H Weikle, Managing editor

Wednesday, September 14, 2005

Letter from the editor

As world leaders convene this week in New York for the UN conference on world poverty it seems almost apocryphal that they gather in the wake of Katrina, dying in the north Atlantic and Ophelia, raging up from the south. In the midst of one of the worst storm seasons in history another storm is brewing that is even worse, so vast and deadly that it threatens not just one country or a single great city drowned on the Gulf coast but an entire generation, an estimated 400 million who will die of starvation, poverty inflicted disease, and related causes this year.

The 2005 storm season bears one critical message above all others which is that no matter how powerful, how wealthy or proud a nation might be we all live just a paycheck away from disaster, poverty and ruin. The third most powerful storm just 5 years into this century temporarily deprived our economy of its life's blood oil supply and in less than a week, gas prices rose 50%. The irony is that this is still approximately just half of what the rest of the world pays. Hundreds, perhaps a thousand died when they encountered Katrina and a tried and tested emergency relief system collapsed utterly. Yet, we will rebuild New Orleans not just as a city but as a nation because as a nation we can afford the $100 or even $200 Billion it will cost. Leading economies across the globe are capable of rebuilding and surviving such a storm but what of the 'third world,' what is such a storm or tsunami or crop failure mean in their lives. How do they survive, how do they rebuild?

A new strain of wheat rust, UG99, recently emerged in Uganda and now threatens to leap across continents, decimating the world's second most critical grain crop. If that happens, something that has not occurred since 1950, millions will die.

In Africa cholera has reemerged and threatens tens of thousands mostly, children and the elderly, and year after year on this planet 8 million souls die from simply not having clean water to drink.

The world's 500 wealthiest individuals combined have the same income as the world's 416 million poorest. The US still provides only 16 cents of every $100 of income toward eradicating poverty, considerably less than the 70 cents/$100 targeted during the Clinton administration.

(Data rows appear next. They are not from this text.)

(** * Verification of the manimlib animation engine

    A shallow embedding of the animation classes of [manimlib/animation]
    and of the timing curves of [manimlib/utils/rate_functions.py].

    Conventions.  Python floats are idealised as real numbers ([R]);
    Python objects that are mutated in place are modelled by explicit state
    passing (a store of objects where aliasing matters); a Python exception
    is a value of an error type.  Code of the repository that the modelled
    functions call but that is not part of the sources at hand
    ([manimlib.utils.bezier], [manimlib.utils.simple_functions],
    [manimlib.mobject.mobject], [manimlib.animation.animation]) is either a
    [Variable] of a [Section] or a definition marked as modelled. *)

From Stdlib Require Import Reals Lra Lia ZArith List String.
From stdpp Require Import base option list strings gmap.

Open Scope R_scope.

(** ** Python values *)

Module Python.

(** [int(x)] on a float: truncation towards zero. *)
Definition py_int (x : R) : Z :=
  if Rle_dec 0 x then Zfloor x else Zceil x.

(** [x % 1] on a float: the result lies in [0,1). *)
Definition py_mod1 (x : R) : R := x - IZR (Zfloor x).

(** [l[i]]: a negative index counts from the end, and an index outside
    [-len(l), len(l)) raises IndexError ([None]). *)
Definition getitem {A : Type} (l : list A) (i : Z) : option A :=
  let n := Z.of_nat (length l) in
  if (0 <=? i)%Z then l !! Z.to_nat i
  else if (- n <=? i)%Z then l !! Z.to_nat (n + i)
  else None.

(** [l[:i]]: a negative bound counts from the end; never raises. *)
Definition slice_to {A : Type} (l : list A) (i : Z) : list A :=
  if (0 <=? i)%Z then take (Z.to_nat i) l
  else take (Z.to_nat (Z.of_nat (length l) + i)) l.

(** A raised exception, with its message. *)
Inductive exn : Type := Exception (msg : string).

End Python.

(** ** manimlib/utils/simple_functions.py and manimlib/utils/bezier.py *)

Module SimpleFunctions.

(** Modelled from the spec: [clip] of [manimlib.utils.simple_functions] is
    not among the sources.  The spec speaks of values "clipped to [0,1]"
    and of an index "clamped to the valid range": below the lower bound the
    lower bound is returned, above the upper bound the upper bound, and the
    value itself otherwise.  The lower bound is tested first. *)
Definition clip (a min_a max_a : R) : R :=
  if Rlt_dec a min_a then min_a
  else if Rlt_dec max_a a then max_a
  else a.

(** The same function on Python integers. *)
Definition clip_int (a min_a max_a : Z) : Z :=
  if (a <? min_a)%Z then min_a
  else if (max_a <? a)%Z then max_a
  else a.

End SimpleFunctions.

Module Bezier.
Import Python.

(** Modelled from the spec: [interpolate] of [manimlib.utils.bezier] is not
    among the sources.  Spec 4.3: "linear interpolation,
    p(alpha) = (1-alpha) * start + alpha * end". *)
Definition interpolate (start end_ alpha : R) : R :=
  (1 - alpha) * start + alpha * end_.

(** Modelled from the spec: [integer_interpolate] of [manimlib.utils.bezier]
    is not among the sources.  It is the "integer-interpolated switch" of
    spec 4.6: the interval [0,1] is cut into [end_ - start] equal pieces and
    the result is the index of the piece [alpha] falls in, with the progress
    inside that piece.  At [alpha >= 1] the last piece is reported as
    complete, at [alpha <= 0] the first piece as not begun. *)
Definition integer_interpolate (start end_ : Z) (alpha : R) : Z * R :=
  if Rle_dec 1 alpha then ((end_ - 1)%Z, 1)
  else if Rle_dec alpha 0 then (start, 0)
  else (py_int (interpolate (IZR start) (IZR end_) alpha),
        py_mod1 (IZR (end_ - start) * alpha)).

(** Binomial coefficients, by Pascal's rule. *)
Fixpoint choose (n k : nat) : nat :=
  match n, k with
  | _, O => 1
  | O, S _ => 0
  | S n', S k' => (choose n' k' + choose n' k)%nat
  end.

(** Modelled from the spec: [bezier] of [manimlib.utils.bezier] is not among
    the sources.  [bezier points] is the Bezier curve with the given control
    values, in Bernstein form: the sum over [k] of
    [(1-t)^(n-k) * t^k * choose n k * points[k]] with
    [n = len(points) - 1].  The comment in [smooth] ("Equivalent to
    bezier([0, 0, 0, 1, 1, 1])") is checked against this definition in
    [RateFunctions.smooth_is_bezier]. *)
Fixpoint bezier_terms (n k : nat) (points : list R) (t : R) : R :=
  match points with
  | [] => 0
  | p :: ps =>
      (1 - t) ^ (n - k) * t ^ k * INR (choose n k) * p
      + bezier_terms n (S k) ps t
  end.

Definition bezier (points : list R) (t : R) : R :=
  bezier_terms (length points - 1) 0 points t.

Lemma interpolate_0 (a b : R) : interpolate a b 0 = a.
Proof. unfold interpolate. lra. Qed.

Lemma interpolate_1 (a b : R) : interpolate a b 1 = b.
Proof. unfold interpolate. lra. Qed.

Lemma integer_interpolate_first_half (alpha : R) :
  0 <= alpha < 0.5 -> integer_interpolate 0 2 alpha = (0%Z, 2 * alpha).
Proof.
  intros [H0 H1]. unfold integer_interpolate.
  destruct (Rle_dec 1 alpha) as [|_]; [lra|].
  destruct (Rle_dec alpha 0) as [Hle|Hgt].
  - f_equal. lra.
  - assert (Hf : Zfloor (2 * alpha) = 0%Z) by (apply Zfloor_eq; lra).
    unfold py_int, py_mod1, interpolate. change (2 - 0)%Z with 2%Z.
    replace ((1 - alpha) * 0 + alpha * 2) with (2 * alpha) by lra.
    destruct (Rle_dec 0 (2 * alpha)) as [_|]; [|lra].
    rewrite Hf. f_equal. lra.
Qed.

Lemma integer_interpolate_second_half (alpha : R) :
  0.5 <= alpha <= 1 -> integer_interpolate 0 2 alpha = (1%Z, 2 * alpha - 1).
Proof.
  intros [H0 H1]. unfold integer_interpolate.
  destruct (Rle_dec 1 alpha) as [Hge|Hlt].
  - change (2 - 1)%Z with 1%Z. f_equal. lra.
  - destruct (Rle_dec alpha 0) as [|_]; [lra|].
    assert (Hf : Zfloor (2 * alpha) = 1%Z) by (apply Zfloor_eq; lra).
    unfold py_int, py_mod1, interpolate. change (2 - 0)%Z with 2%Z.
    replace ((1 - alpha) * 0 + alpha * 2) with (2 * alpha) by lra.
    destruct (Rle_dec 0 (2 * alpha)) as [_|]; [|lra].
    rewrite Hf. f_equal.
Qed.

End Bezier.

(** ** manimlib/utils/rate_functions.py *)

Module RateFunctions.
Import SimpleFunctions Bezier.

Definition linear (t : R) : R := t.

Definition smooth (t : R) : R :=
  let s := 1 - t in
  (t ^ 3) * (10 * s * s + 5 * s * t + t * t).

Definition rush_into (t : R) : R := 2 * smooth (0.5 * t).

Definition rush_from (t : R) : R := 2 * smooth (0.5 * (t + 1)) - 1.

Definition slow_into (t : R) : R := sqrt (1 - (1 - t) * (1 - t)).

Definition double_smooth (t : R) : R :=
  if Rlt_dec t 0.5 then 0.5 * smooth (2 * t)
  else 0.5 * (1 + smooth (2 * t - 1)).

Definition there_and_back (t : R) : R :=
  let new_t := if Rlt_dec t 0.5 then 2 * t else 2 * (1 - t) in
  smooth new_t.

Definition there_and_back_with_pause (t pause_ratio : R) : R :=
  let a := 2 / (1 - pause_ratio) in
  if Rlt_dec t (0.5 - pause_ratio / 2) then smooth (a * t)
  else if Rlt_dec t (0.5 + pause_ratio / 2) then 1
  else smooth (a - a * t).

Definition running_start (t pull_factor : R) : R :=
  bezier [0; 0; pull_factor; pull_factor; 1; 1; 1] t.

Definition overshoot (t pull_factor : R) : R :=
  bezier [0; 0; pull_factor; pull_factor; 1; 1] t.

Definition not_quite_there (func : R -> R) (proportion : R) : R -> R :=
  fun t => proportion * func t.

Definition wiggle (t wiggles : R) : R :=
  there_and_back t * sin (wiggles * PI * t).

Definition squish_rate_func (func : R -> R) (a b : R) : R -> R :=
  fun t =>
    if Req_dec_T a b then a
    else if Rlt_dec t a then func 0
    else if Rlt_dec b t then func 1
    else func ((t - a) / (b - a)).

Definition lingering (t : R) : R :=
  squish_rate_func (fun t => t) 0 0.8 t.

Definition exponential_decay (t half_life : R) : R :=
  1 - exp (- t / half_life).

(** Default values of the keyword arguments. *)
Definition default_pause_ratio : R := 1 / 3.
Definition default_running_start_pull_factor : R := -0.5.
Definition default_overshoot_pull_factor : R := 1.5.
Definition default_wiggles : R := 2.
Definition default_half_life : R := 0.1.

(** The curves named by the property over the curve library, each at the
    default value of its keyword arguments. *)
Inductive curve : Type :=
  | Linear | Smooth | RushInto | RushFrom | SlowInto | DoubleSmooth
  | ThereAndBack | RunningStart | Lingering | Wiggle | ExponentialDecay.

Definition rate (c : curve) : R -> R :=
  match c with
  | Linear => linear
  | Smooth => smooth
  | RushInto => rush_into
  | RushFrom => rush_from
  | SlowInto => slow_into
  | DoubleSmooth => double_smooth
  | ThereAndBack => there_and_back
  | RunningStart => fun t => running_start t default_running_start_pull_factor
  | Lingering => lingering
  | Wiggle => fun t => wiggle t default_wiggles
  | ExponentialDecay => fun t => exponential_decay t default_half_life
  end.

(** The curves whose own text says that they do not end at 1: the docstring
    of [there_and_back] ("goes from 0 to 1 and back to 0", "returns to 0")
    and the comment of [exponential_decay] ("the cut-off error at the
    end").  [wiggle] has neither docstring nor comment. *)
Definition documented_exception (c : curve) : bool :=
  match c with
  | ThereAndBack | ExponentialDecay => true
  | _ => false
  end.

(** The curves that return to 0 at the end of the timeline. *)
Definition returns_to_zero (c : curve) : bool :=
  match c with
  | ThereAndBack | Wiggle => true
  | _ => false
  end.

Ltac if_lra :=
  repeat match goal with
  | |- context [Rlt_dec ?a ?b] => destruct (Rlt_dec a b); try lra
  | |- context [Rle_dec ?a ?b] => destruct (Rle_dec a b); try lra
  | |- context [Req_dec_T ?a ?b] => destruct (Req_dec_T a b); try lra
  end.

Lemma smooth_0 : smooth 0 = 0.
Proof. unfold smooth. simpl. lra. Qed.

Lemma smooth_1 : smooth 1 = 1.
Proof. unfold smooth. simpl. lra. Qed.

Lemma smooth_half : smooth 0.5 = 0.5.
Proof. unfold smooth. simpl. lra. Qed.

(** The comment in [smooth]: it is the Bezier curve of 0,0,0,1,1,1. *)
Lemma smooth_is_bezier (t : R) : smooth t = bezier [0; 0; 0; 1; 1; 1] t.
Proof. unfold smooth, bezier. simpl. lra. Qed.

Lemma there_and_back_0 : there_and_back 0 = 0.
Proof.
  unfold there_and_back. if_lra.
  replace (2 * 0) with 0 by lra. apply smooth_0.
Qed.

Lemma there_and_back_1 : there_and_back 1 = 0.
Proof.
  unfold there_and_back. if_lra.
  replace (2 * (1 - 1)) with 0 by lra. apply smooth_0.
Qed.

Lemma wiggle_0 : wiggle 0 default_wiggles = 0.
Proof. unfold wiggle. rewrite there_and_back_0. lra. Qed.

Lemma wiggle_1 : wiggle 1 default_wiggles = 0.
Proof. unfold wiggle. rewrite there_and_back_1. lra. Qed.

Lemma exponential_decay_0 : exponential_decay 0 default_half_life = 0.
Proof.
  unfold exponential_decay, default_half_life.
  replace (- 0 / 0.1) with 0 by lra. rewrite exp_0. lra.
Qed.

Lemma exponential_decay_1 :
  exponential_decay 1 default_half_life = 1 - exp (-10)
  /\ exponential_decay 1 default_half_life < 1.
Proof.
  unfold exponential_decay, default_half_life.
  assert (E : - (1) / 0.1 = -10) by lra. rewrite E.
  split; [reflexivity|]. pose proof (exp_pos (-10)). lra.
Qed.

Lemma rate_0 (c : curve) : rate c 0 = 0.
Proof.
  destruct c; simpl.
  - reflexivity.
  - apply smooth_0.
  - unfold rush_into. replace (0.5 * 0) with 0 by lra. rewrite smooth_0. lra.
  - unfold rush_from. replace (0.5 * (0 + 1)) with 0.5 by lra.
    rewrite smooth_half. lra.
  - unfold slow_into. replace (1 - (1 - 0) * (1 - 0)) with 0 by lra.
    apply sqrt_0.
  - unfold double_smooth. if_lra. replace (2 * 0) with 0 by lra.
    rewrite smooth_0. lra.
  - apply there_and_back_0.
  - unfold running_start, bezier. simpl. lra.
  - unfold lingering, squish_rate_func. if_lra.
  - apply wiggle_0.
  - apply exponential_decay_0.
Qed.

Lemma rate_1 (c : curve) :
  documented_exception c = false -> returns_to_zero c = false ->
  rate c 1 = 1.
Proof.
  destruct c; simpl; try discriminate; intros _ _.
  - reflexivity.
  - apply smooth_1.
  - unfold rush_into. replace (0.5 * 1) with 0.5 by lra.
    rewrite smooth_half. lra.
  - unfold rush_from. replace (0.5 * (1 + 1)) with 1 by lra.
    rewrite smooth_1. lra.
  - unfold slow_into. replace (1 - (1 - 1) * (1 - 1)) with 1 by lra.
    apply sqrt_1.
  - unfold double_smooth. if_lra. replace (2 * 1 - 1) with 1 by lra.
    rewrite smooth_1. lra.
  - unfold running_start, bezier. simpl. lra.
  - unfold lingering, squish_rate_func. if_lra.
Qed.

(** The remaining curves of the module, at their default arguments:
    [overshoot] leaves [0,1] in between but has both endpoints, while
    [there_and_back_with_pause] returns to 0 and [not_quite_there] stops at
    its proportion. *)
Lemma other_curves_endpoints :
  overshoot 0 default_overshoot_pull_factor = 0
  /\ overshoot 1 default_overshoot_pull_factor = 1
  /\ there_and_back_with_pause 0 default_pause_ratio = 0
  /\ there_and_back_with_pause 1 default_pause_ratio = 0
  /\ not_quite_there smooth 0.7 0 = 0
  /\ not_quite_there smooth 0.7 1 = 0.7.
Proof.
  unfold overshoot, bezier, there_and_back_with_pause, not_quite_there,
    default_pause_ratio.
  repeat split.
  - simpl. lra.
  - simpl. lra.
  - if_lra. replace (2 / (1 - 1 / 3) * 0) with 0 by lra. apply smooth_0.
  - if_lra.
    replace (2 / (1 - 1 / 3) - 2 / (1 - 1 / 3) * 1) with 0 by lra.
    apply smooth_0.
  - rewrite smooth_0. lra.
  - rewrite smooth_1. lra.
Qed.

(** C1 (as stated, refuted).  [wiggle] is one of the listed curves, nothing
    in its source documents it as an exception, it starts at 0 but it ends
    at 0 and not at 1: the endpoint property does not hold for every listed
    curve outside the documented exceptions. *)
Lemma rate_endpoints_fail_for_wiggle :
  documented_exception Wiggle = false
  /\ rate Wiggle 0 = 0
  /\ ~ (forall c, documented_exception c = false ->
                  rate c 0 = 0 /\ rate c 1 = 1).
Proof.
  split; [reflexivity|]. split; [apply wiggle_0|].
  intros H. destruct (H Wiggle eq_refl) as [_ H1].
  simpl in H1. rewrite wiggle_1 in H1. lra.
Qed.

The storm is rising and it's been rising steadily as we, distracted as we are in our isolation and focused on day to day cares, continue to disregard the awful portent of a single, perfect storm of hunger, disease and poverty that threatens horrific disaster world wide - figuratively just a paycheck away.

The UN and its member nation's leaders should head the catastrophic lessons learned by America this storm season and look toward the horizon and the storm approaching. Poverty can be lessened dramatically if we make a committed, almost painless effort to ease trade restrictions as we did this year on sugar from South America. Disease will succumb finally to free drug distribution programs like that of the Global Alliance for Vaccinations and Immunization and other grass roots enterprises that promote clean wells technology and reforestation which puts thousands of people to meaningful work providing not only gainful employment and healthier communities but can in fact rebuild lives. If every household in the United States, approximately 106 Million according to the current census, could generate just $100 a year by recycling plastic bags, old batteries, paper, glass and aluminum that would create a little over $1 Billion a year, enough to begin to restore a region devastated by famine, reinstate a people to economic independence or rebuild a city.

We, our leaders, our UN and our corporate and private institutions must endeavor to re-partner in the land, the oceans and the air we breathe if we want to avoid the storm that threatens us all. Only in practices that sustain our environment will we be able to resurrect the planet and all its living systems including man.